Miley Cyrus already has a ton of things I wish I had: an incredibly hot fiancé, millions of independently earned dollars, a mansion… need I go on? However, she does have one thing that I wouldn’t need a genie to be able to attain: her new pilates body. I don’t know about y’all, but my Pinterest ‘thinspiration’ board is absolutely covered with equal parts fitness models and obese women, but none of my pins have motivated me to get my ass to the gym like Miley. Sure she’s not the most talented celebrity, nor would I ever add her to my very exclusive list of women who inspire me (Sandra Day O’Conner, Jackie O, Margaret Thatcher, etc), but I think her physical transformation is inspiring in its ‘every woman’ appeal. There was really nothing wrong with how Miley looked a few months ago, I never thought she looked fat or that Liam deserved better. But then out of nowhere… WHAM! She shows up at The Hunger Games premiere looking fantastic.
Like most of the ladies on this website, I’ve never been overweight, so success stories of The Biggest Loser persuasion aren’t something I can relate to.

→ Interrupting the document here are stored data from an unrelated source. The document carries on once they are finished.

(** * transport-sentiment-app: the helper functions and routes of backend/api.py

    A shallow embedding of [determine_transport_type],
    [determine_sentiment_score], [extract_state_from_region] and of the
    [try] blocks of the routes [/api/tweets] and [/api/states].

    Python values are modelled as follows.
    - [str] is a sequence of Unicode code points, here [list N].
    - An [int] is a [Z].  A [float] is kept as a rational ([Q]): the literals
      [0.5], [-0.5] and [0.85] are the rationals they denote, and the true
      division [a / b] of two ints is the exact quotient.  Its rounding to a
      binary64 float is left out, and so is the [OverflowError] of a
      quotient beyond the floats, which the counts of a database do not
      reach.
    - A row of the database is a dict whose keys may be absent: every field
      is an [option], read with [dict.get(key, default)].  A field that is
      there holds a value of its type: a text, a count, a [datetime].
    - An exception is a value [Raise e] of the type [result], which the
      routes turn into the response with status 500. *)

From Stdlib Require Import List NArith ZArith QArith Lia Bool String Ascii.
From Stdlib Require Import Permutation.
Import ListNotations.

Local Open Scope list_scope.

(** ** Exceptions *)

Inductive exn : Type :=
| ValueError
| IndexError
| KeyError.

Inductive result (A : Type) : Type :=
| Ok (a : A)
| Raise (e : exn).

Arguments Ok {A} a.
Arguments Raise {A} e.

Definition bind {A B : Type} (m : result A) (k : A -> result B) : result B :=
  match m with
  | Ok a => k a
  | Raise e => Raise e
  end.

Notation "x <- m ;; k" := (bind m (fun x => k))
  (at level 61, m at next level, right associativity).

(** What a route returns: the JSON body with status 200, or the error body
    with status 500 when the [try] block raised. *)
Inductive response (A : Type) : Type :=
| Json200 (body : A)
| Error500 (e : exn).

Arguments Json200 {A} body.
Arguments Error500 {A} e.

Definition respond {A : Type} (m : result A) : response A :=
  match m with
  | Ok a => Json200 a
  | Raise e => Error500 e
  end.

(** ** Python strings *)

Definition char : Type := N.
Definition str : Type := list char.

(** An ASCII literal of the source, as code points. *)
Definition lit (s : string) : str :=
  List.map N_of_ascii (list_ascii_of_string s).

Fixpoint str_eqb (a b : str) : bool :=
  match a, b with
  | [], [] => true
  | x :: a', y :: b' => N.eqb x y && str_eqb a' b'
  | _, _ => false
  end.

Definition comma : char := 44%N.

(** [c in s] for a one-character [c]. *)
Definition has_char (c : char) (s : str) : bool :=
  existsb (N.eqb c) s.

(** [str.isspace] of one code point: the ASCII white space and separators
    and the Unicode white-space code points. *)
Definition isspace (c : char) : bool :=
  ((9 <=? c) && (c <=? 13) || (28 <=? c) && (c <=? 32)
   || (c =? 133) || (c =? 160) || (c =? 5760)
   || (8192 <=? c) && (c <=? 8202)
   || (c =? 8232) || (c =? 8233) || (c =? 8239) || (c =? 8287)
   || (c =? 12288))%N.

Fixpoint lstrip (s : str) : str :=
  match s with
  | [] => []
  | c :: t => if isspace c then lstrip t else s
  end.

Definition rstrip (s : str) : str := rev (lstrip (rev s)).

(** [s.strip()] *)
Definition strip (s : str) : str := rstrip (lstrip s).

(** [s.split(sep, maxsplit)] for a one-character separator; [budget] is the
    number of splits still allowed, [None] when there is no limit, and [cur]
    holds the current part, reversed. *)
Fixpoint split_go (sep : char) (budget : option nat) (cur : str) (s : str)
  {struct s} : list str :=
  match budget with
  | Some O => [rev_append cur s]
  | _ =>
      match s with
      | [] => [rev cur]
      | c :: t =>
          if N.eqb c sep
          then rev cur :: split_go sep (option_map pred budget) [] t
          else split_go sep budget (c :: cur) t
      end
  end.

Definition split (s : str) (sep : char) (maxsplit : option nat) : list str :=
  split_go sep maxsplit [] s.

(** [l[-1]] *)
Definition item_last {A : Type} (l : list A) : result A :=
  match rev l with
  | x :: _ => Ok x
  | [] => Raise IndexError
  end.

(** [a, b = l] *)
Definition unpack2 {A : Type} (l : list A) : result (A * A) :=
  match l with
  | [a; b] => Ok (a, b)
  | _ => Raise ValueError
  end.

(** [p in s] for strings: [p] occurs in [s] as a contiguous run. *)
Fixpoint startswith (s p : str) {struct p} : bool :=
  match p, s with
  | [], _ => true
  | a :: p', b :: s' => N.eqb a b && startswith s' p'
  | _ :: _, [] => false
  end.

Fixpoint contains (s p : str) : bool :=
  startswith s p ||
  match s with
  | [] => false
  | _ :: t => contains t p
  end.

Definition is_ascii_upper (c : char) : bool := ((65 <=? c) && (c <=? 90))%N.

Definition ascii_lower (c : char) : char :=
  if is_ascii_upper c then (c + 32)%N else c.

(** [dict.get(key, default)] on a row: the field is [None] when the key is
    absent. *)
Definition get {A : Type} (field : option A) (default : A) : A :=
  match field with
  | Some v => v
  | None => default
  end.

(** A dict with string keys, in insertion order. *)
Definition dict (V : Type) : Type := list (str * V).

Fixpoint lookup {V : Type} (k : str) (d : dict V) : option V :=
  match d with
  | [] => None
  | (k', v) :: rest => if str_eqb k k' then Some v else lookup k rest
  end.

(** ** A setting to run the program in *)

(** The lowering that leaves every code point outside ASCII as it is: what
    [str.lower] does on a text whose letters outside ASCII have no case. *)
Definition caseless_lower : str -> char -> str -> str :=
  fun _ c _ => [c].

(** A [datetime] without microseconds and time zone. *)
Record naive_datetime : Type := {
  dt_year : N;
  dt_month : N;
  dt_day : N;
  dt_hour : N;
  dt_minute : N;
  dt_second : N
}.

Definition digit (n : N) : char := (48 + n mod 10)%N.

Definition pad2 (n : N) : str := [digit (n / 10); digit n].

Definition pad4 (n : N) : str :=
  [digit (n / 1000); digit (n / 100); digit (n / 10); digit n].

(** [YYYY-MM-DDTHH:MM:SS] *)
Definition naive_isoformat (d : naive_datetime) : str :=
  pad4 (dt_year d) ++ lit "-" ++ pad2 (dt_month d) ++ lit "-"
  ++ pad2 (dt_day d) ++ lit "T" ++ pad2 (dt_hour d) ++ lit ":"
  ++ pad2 (dt_minute d) ++ lit ":" ++ pad2 (dt_second d).

Definition noon : naive_datetime :=
  {| dt_year := 2024; dt_month := 3; dt_day := 9;
     dt_hour := 12; dt_minute := 0; dt_second := 0 |}.

(** ** The program *)

Section Service.

(** [str.lower] maps every code point to its lower-case form, which
    outside ASCII is given by Unicode's tables and may be several code
    points long and depend on the neighbouring text (the final sigma).
    The tables are not part of this program: [unicode_lower before c after]
    stands for the lower-case form of the non-ASCII code point [c] standing
    between [before] and [after]. *)
Variable unicode_lower : str -> char -> str -> str.

(** [datetime.datetime] and its method [isoformat]. *)
Variable datetime : Type.
Variable isoformat : datetime -> str.

Definition lower_char (before : str) (c : char) (after : str) : str :=
  if (c <? 128)%N then [ascii_lower c] else unicode_lower before c after.

Fixpoint lower_go (before : str) (s : str) : str :=
  match s with
  | [] => []
  | c :: after => lower_char before c after ++ lower_go (before ++ [c]) after
  end.

(** [s.lower()] *)
Definition lower (s : str) : str := lower_go [] s.

(** *** Helper functions *)

Definition metro_keywords : list str :=
  [ lit "metro";
    [224; 164; 174; 224; 165; 8225; 224; 164; 376; 224; 165; 224; 164; 176;
     224; 165; 8249]%N;
    lit "subway"; lit "dmrc" ].

Definition train_keywords : list str :=
  [ lit "train";
    [224; 164; 376; 224; 165; 224; 164; 176; 224; 165; 8225; 224; 164;
     168]%N;
    lit "railway"; lit "irctc"; lit "local train" ].

Definition auto_keywords : list str :=
  [ lit "auto";
    [224; 164; 8216; 224; 164; 376; 224; 165; 8249]%N;
    lit "rickshaw"; lit "three wheeler" ].

Definition taxi_keywords : list str :=
  [ lit "taxi";
    [224; 164; 376; 224; 165; 710; 224; 164; 8226; 224; 165; 224; 164; 184;
     224; 165; 8364]%N;
    lit "cab"; lit "ola"; lit "uber" ].

(** [any(keyword in text for keyword in keywords)] *)
Definition any_in (keywords : list str) (text : str) : bool :=
  existsb (fun keyword => contains text keyword) keywords.

Definition determine_transport_type (text : str) : str :=
  let text := lower text in
  if any_in metro_keywords text then lit "metro"
  else if any_in train_keywords text then lit "train"
  else if any_in auto_keywords text then lit "auto"
  else if any_in taxi_keywords text then lit "taxi"
  else lit "bus".

Definition sentiment_scores : dict Q :=
  [ (lit "positive", 0.5%Q); (lit "negative", (-0.5)%Q);
    (lit "neutral", 0%Q) ].

Definition determine_sentiment_score (label : str) : Q :=
  get (lookup (lower label) sentiment_scores) 0%Q.

Definition extract_state_from_region (region : str) : result str :=
  if has_char comma region then
    part <- item_last (split region comma None) ;;
    Ok (strip part)
  else Ok (strip region).

(** *** /api/tweets *)

Record RawRecord : Type := {
  r_id : option Z;
  r_text : option str;
  r_region : option str;
  r_sentiment : option str;
  r_created_at : option datetime
}.

Record Sentiment : Type := {
  polarity : Q;
  label : str;
  confidence : Q
}.

Record EnrichedTweet : Type := {
  tw_id : option Z;
  tw_text : str;
  tw_timestamp : str;
  tw_location : str;
  tw_state : str;
  tw_city : str;
  tw_transportType : str;
  tw_sentiment : Sentiment
}.

(** The body of the loop of [get_tweets]; [now] is what
    [datetime.datetime.now()] returns when the row is read. *)
Definition enrich (now : datetime) (row : RawRecord) : result EnrichedTweet :=
  let text := get (r_text row) (lit "") in
  let region := get (r_region row) (lit "India") in
  let sentiment_label := get (r_sentiment row) (lit "neutral") in
  let created_at := get (r_created_at row) now in
  let transport_type := determine_transport_type text in
  city_state <-
    (if has_char comma region
     then unpack2 (List.map strip (split region comma (Some 1%nat)))
     else Ok (strip region, strip region)) ;;
  Ok {| tw_id := r_id row;
        tw_text := text;
        tw_timestamp := isoformat created_at;
        tw_location := region;
        tw_state := snd city_state;
        tw_city := fst city_state;
        tw_transportType := transport_type;
        tw_sentiment :=
          {| polarity := determine_sentiment_score sentiment_label;
             label := sentiment_label;
             confidence := 0.85%Q |} |}.

Fixpoint enrich_all (clock : nat -> datetime) (i : nat)
  (rows : list RawRecord) : result (list EnrichedTweet) :=
  match rows with
  | [] => Ok []
  | row :: rest =>
      tweet <- enrich (clock i) row ;;
      tweets <- enrich_all clock (S i) rest ;;
      Ok (tweet :: tweets)
  end.

(** [rows] is what [db.get_recent_tweets(limit=100)] returned and
    [clock i] the time read while row [i] is handled. *)
Definition get_tweets (clock : nat -> datetime) (rows : list RawRecord)
  : response (list EnrichedTweet) :=
  respond (enrich_all clock 0 rows).

(** *** /api/states *)

Record SummaryRow : Type := {
  s_region : option str;
  s_total_messages : option Z;
  s_positive_count : option Z;
  s_negative_count : option Z;
  s_neutral_count : option Z
}.

(** One value of [state_data]. *)
Record Bucket : Type := {
  total_messages : Z;
  positive_count : Z;
  negative_count : Z;
  neutral_count : Z;
  transport_breakdown : dict Z
}.

(** The value the [defaultdict] creates for a key it does not hold. *)
Definition default_bucket : Bucket :=
  {| total_messages := 0;
     positive_count := 0;
     negative_count := 0;
     neutral_count := 0;
     transport_breakdown :=
       [ (lit "bus", 0%Z); (lit "metro", 0%Z); (lit "train", 0%Z);
         (lit "auto", 0%Z); (lit "taxi", 0%Z) ] |}.

(** [d[k] += n] on a plain dict: [KeyError] when [k] is not a key. *)
Fixpoint dict_add (k : str) (n : Z) (d : dict Z) : result (dict Z) :=
  match d with
  | [] => Raise KeyError
  | (k', v) :: rest =>
      if str_eqb k k' then Ok ((k', (v + n)%Z) :: rest)
      else rest' <- dict_add k n rest ;; Ok ((k', v) :: rest')
  end.

(** [state_data[state]] followed by an update [f] of the bucket in place:
    a state that is not a key yet is added, after all the others, with the
    default bucket. *)
Fixpoint update_bucket (state : str) (f : Bucket -> result Bucket)
  (state_data : dict Bucket) : result (dict Bucket) :=
  match state_data with
  | [] => data <- f default_bucket ;; Ok [(state, data)]
  | (k, data) :: rest =>
      if str_eqb state k then data' <- f data ;; Ok ((k, data') :: rest)
      else rest' <- update_bucket state f rest ;; Ok ((k, data) :: rest')
  end.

They don’t really push me to quit watching True Blood and bump up my workout routine. On the opposite end of the spectrum, no matter how many pictures of Miranda Kerr I plaster on my bathroom mirror, after a month or two of dedication I start convincing myself that she was born with a certain perfection I can never obtain, so my will to try goes out the window. Miley made just a few adjustments to her lifestyle, and she already looks a million times better.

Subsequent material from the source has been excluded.